§ Exercise instructions
From the line containing "- by rewrite lookup_insert_eq." to the last line of the listing below, repeat every line exactly, and output nothing else.

§ Records shown
━━━━
Lemma slot_key_inj s t : slot_key s = slot_key t → s = t.
Proof.
  destruct s, t; simpl; intros E; try discriminate E; apply app_inv_head in E;
    apply num_dot_inj in E as [-> E].
  - by apply kind_num_inj in E as [-> ->].
  - by apply str_of_Z_inj in E as ->.
  - by apply kind_num_inj in E as [-> ->].
  - by apply str_of_Z_inj in E as ->.
Qed.

Lemma lookup_write s t v st :
  t ≠ s → (<[slot_key s := v]> st : Store) !! slot_key t = st !! slot_key t.
Proof. intros H. rewrite lookup_insert_ne; [done|]. intros E%slot_key_inj. by subst. Qed.

Lemma lookup_erase s t st : t ≠ s → (delete (slot_key s) st : Store) !! slot_key t = st !! slot_key t.
Proof. intros H. rewrite lookup_delete_ne; [done|]. intros E%slot_key_inj. by subst. Qed.

(** *** What is saved is what is loaded *)

Lemma load_save_text key body st :
  load_text key (save_text key body st) = if truthy (trim body) then body else [].
Proof.
  unfold load_text, save_text, getItem. destruct (truthy (trim body)).
  - by rewrite lookup_insert_eq.
  - by rewrite lookup_delete_eq.
Qed.

Lemma failed_not_null messages : existsb is_null (List.filter is_failed messages) = false.
Proof.
  induction messages as [|m l IH]; [done|]. simpl. destruct (is_failed m) eqn:E; [|done].
  simpl. by destruct m.
Qed.

Lemma filter_idem {A} (f : A → bool) l : List.filter f (List.filter f l) = List.filter f l.
Proof.
  induction l as [|x l IH]; [done|]. simpl. destruct (f x) eqn:E; [simpl; by rewrite E, IH|done].
Qed.

Lemma load_save_failed u k i messages st :
  loadFailedMessages u k i (saveFailedMessages u k i messages st)
  = (List.filter is_failed messages, saveFailedMessages u k i messages st).
Proof.
  unfold loadFailedMessages, saveFailedMessages, getItem.
  pose proof (failed_not_null messages) as N. pose proof (filter_idem is_failed messages) as F.
  destruct (List.filter is_failed messages) as [|m l].
  - by rewrite lookup_delete_eq.
  - rewrite lookup_insert_eq. destruct (print (JArr (m :: l))) as [|c r] eqn:E; [done|].
    rewrite <- E, parse_print, N, F. done.
Qed.

Lemma stringify_nonempty (d : SubmissionDraft) : ∃ c r, stringify d = c :: r.
Proof. by eexists _, _. Qed.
━━━━
§ Solution
  - by rewrite lookup_insert_eq.
  - by rewrite lookup_delete_eq.
Qed.

Lemma failed_not_null messages : existsb is_null (List.filter is_failed messages) = false.
Proof.
  induction messages as [|m l IH]; [done|]. simpl. destruct (is_failed m) eqn:E; [|done].
  simpl. by destruct m.
Qed.

Lemma filter_idem {A} (f : A → bool) l : List.filter f (List.filter f l) = List.filter f l.
Proof.
  induction l as [|x l IH]; [done|]. simpl. destruct (f x) eqn:E; [simpl; by rewrite E, IH|done].
Qed.

Lemma load_save_failed u k i messages st :
  loadFailedMessages u k i (saveFailedMessages u k i messages st)
  = (List.filter is_failed messages, saveFailedMessages u k i messages st).
Proof.
  unfold loadFailedMessages, saveFailedMessages, getItem.
  pose proof (failed_not_null messages) as N. pose proof (filter_idem is_failed messages) as F.
  destruct (List.filter is_failed messages) as [|m l].
  - by rewrite lookup_delete_eq.
  - rewrite lookup_insert_eq. destruct (print (JArr (m :: l))) as [|c r] eqn:E; [done|].
    rewrite <- E, parse_print, N, F. done.
Qed.

Lemma stringify_nonempty (d : SubmissionDraft) : ∃ c r, stringify d = c :: r.
Proof. by eexists _, _. Qed.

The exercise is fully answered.